RegEx Splitting to Form Lists - Repeating Groups

CobusSmit · August 31, 2018, 7:41am

Hi,

I’ve been following the RegEx discusions on the forum - I am a bit challenged by the repeating group approach. I have a basic problem where I have a list of items that I need to split up.

Example of code list: SVV11283687 , ICC472987789, EVT3276428373

A simple Cell Splitter could do the job and use a “,” to split out a list - problem is that the above example is the best case scenario. The majority of cases I deal with has “junk text” thrown in around the codes - but the code patterns (e.g. SVV00000000) remain constant. I have tried focusing on the separators - and cleaning the text around the codes, but the variation is huge and creates problems where the sequence of cleaning needs to also be considered. My “gut feel” tells me it would be better to just extract the codes.

RegEx has the notion of a repeating groups - and Iimagine I need to identify groups to create columns that I can later concatenate to form a list that I can split out. Problem is that RegEx Splitter doesn’t seem to provide a nice way to get the following result:

Example
<Group 1> SVV11283687 <Group 2> ICC472987789 <Group 3> EVT3276428373

Does anyone have a view on how to get this broken up into groups so I can make a list? (Note: Some entries have more than 3 codes - could go up to 9 codes with varying order).

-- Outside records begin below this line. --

(** C10.  Every formatter puts the value of the URL field itself, not its
    escaped form, as the first brace argument of the hyperlink command it
    emits: contact links, the company link of an experience entry, the
    organization link of an award, the certificate link and the publication
    link. *)
Theorem urls_inserted_verbatim :
  (forall links l, In l links ->
     exists pre post,
       format_contact_links links
       = pre ++ "\href{" ++ link_url l ++ "}{" ++ esc (link_name l) ++ "}" ++ post)
  /\ (forall items e url,
        In e items -> exp_company_url e = Some url -> url <> "" ->
        exists pre post,
          format_experience items
          = pre ++ "\href{" ++ url ++ "}{" ++ esc (exp_company e) ++ "}" ++ post)
  /\ (forall items a url detail,
        In a items ->
        award_organization_url a = Some url -> url <> "" ->
        award_organization_detail a = Some detail -> detail <> "" ->
        exists pre post,
          format_awards items
          = pre ++ "\href{" ++ url ++ "}{" ++ detail_link_text (esc detail) ++ "}" ++ post)
  /\ (forall items c, In c items ->
        exists pre post,
          format_certifications items
          = pre ++ "\href{" ++ cert_url c ++ "}{Certificate}" ++ post)
  /\ (forall items p, In p items ->
        exists pre post,
          format_publications items
          = pre ++ "\href{" ++ pub_url p ++ "}{link}" ++ post).
Proof.
  split; [|split; [|split; [|split]]].
  - intros links l Hin.
    apply (join_In_inside vert
             ("\href{" ++ link_url l ++ "}{" ++ esc (link_name l) ++ "}") _
             (fun post => "\href{" ++ link_url l ++ "}{"
                          ++ esc (link_name l) ++ "}" ++ post)).
    + apply (in_map (fun link => "\href{" ++ link_url link ++ "}{"
                                  ++ esc (link_name link) ++ "}") _ _ Hin).
    + intros x y. rewrite !app_assoc. reflexivity.
    + exists "", "". reflexivity.
  - intros items e url Hin Hu Hne.
    destruct (company_text_url e url Hu Hne) as [suffix Hc].
    apply (join_In_inside ""
             ("  \resumeSubheading" ++ nl ++
              "  {" ++ esc (exp_title e) ++ "}{"
                    ++ (exp_date_start e ++ " - " ++ exp_date_end e) ++ "}" ++ nl ++
              "  {" ++ company_text e ++ "}{" ++ esc (exp_location e) ++ "}" ++ nl) _
             (fun post => "\href{" ++ url ++ "}{"
                          ++ esc (exp_company e) ++ "}" ++ post)).
    + apply in_flat_map. exists e. split; [exact Hin|]. left. reflexivity.
    + intros x y. rewrite !app_assoc. reflexivity.
    + exists ("  \resumeSubheading" ++ nl ++
              "  {" ++ esc (exp_title e) ++ "}{"
                    ++ (exp_date_start e ++ " - " ++ exp_date_end e) ++ "}" ++ nl ++
              "  {"),
             (suffix ++ "}{" ++ esc (exp_location e) ++ "}" ++ nl).
      rewrite Hc, !app_assoc. reflexivity.
  - intros items a url detail Hin Hu Hune Hd Hdne.
    destruct (present_some _ _ Hu Hune) as [c [u [Hu' ->]]].
    destruct (present_some _ _ Hd Hdne) as [d [ds [Hd' ->]]].
    apply (join_In_inside "" (award_block a) _
             (fun post => "\href{" ++ String c u ++ "}{"
                          ++ detail_link_text (esc (String d ds)) ++ "}" ++ post)).
    + apply in_map. exact Hin.
    + intros x y. rewrite !app_assoc. reflexivity.
    + exists ("    \resumeSubheading" ++ nl ++
              "      {" ++ esc (award_title a) ++ "}{" ++ award_date a ++ "}" ++ nl ++
              "      {" ++ esc (award_organization a) ++ vert),
             ("}{" ++ esc (award_location a) ++ "}" ++ nl).
      unfold award_block, organization_text. rewrite Hu', Hd'.
      rewrite !app_assoc. reflexivity.
  - intros items c Hin.
    apply (join_In_inside "" (cert_block c) _
             (fun post => "\href{" ++ cert_url c ++ "}{Certificate}" ++ post)).
    + apply in_map. exact Hin.
    + intros x y. rewrite !app_assoc. reflexivity.
    + exists ("    \resumeSubheading" ++ nl ++
              "      {" ++ esc (cert_title c) ++ "}{" ++ cert_date c ++ "}" ++ nl ++
              "      {"),
             ("}{" ++ esc (cert_organization c) ++ "}" ++ nl).
      unfold cert_block. rewrite !app_assoc. reflexivity.
  - intros items p Hin.
    apply (join_In_inside "" (pub_item p) _
             (fun post => "\href{" ++ pub_url p ++ "}{link}" ++ post)).
    + apply in_flat_map. exists p. split; [exact Hin|]. left. reflexivity.
    + intros x y. rewrite !app_assoc. reflexivity.
    + exists ("  \item{"
              ++ replace "M. Ghorbandoost" "\textbf{M. Ghorbandoost}"
                         (esc (pub_authors p))
              ++ ", ``" ++ esc (pub_title p) ++ "'', " ++ esc (pub_venue p)
              ++ ", " ++ pub_year p ++ ". "),
             ("}" ++ nl).
      unfold pub_item. rewrite !app_assoc. reflexivity.
Qed.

MH · August 31, 2018, 2:09pm

I think you have generally two Options.
You can use a Java snippet and extract your Groups with the Pattern class:

Pattern p = Pattern.compile("[A-Z]{3}\\d{8,}");
Matcher m = p.matcher( YOUR_TEXT_COLUMN);
List results = new ArrayList();
while(m.find()){
results.add(m.group());
}

or if you prefer to do it without script cheating. You can use the Text processing nodes.
1.) Convert your text to document Format (Strings to document)
2.) Use the Wildcard Tagger to tag your Groups with the regular Expression pattern
3.) Filter the Groups with the Tag Filter Node by filtering the tags you assigned in the Wildcard Tagger Node
4.) Use Bag of words to get your individual Groups (use Term to String Node to convert it back to a normal string).

Hope this helps.

CobusSmit · September 1, 2018, 7:20pm

Thank MH!!
I went with the scripting option you suggested. Works really well. Seem like it could even become a useful standard KNIME node in future - RegEx Splitter should also be able to do this (as a hypotentical configurable option: ) ) , but scripting will suffice. I will give the Text Processing a bash as well.

system · September 8, 2018, 7:20pm

This topic was automatically closed 7 days after the last reply. New replies are no longer allowed.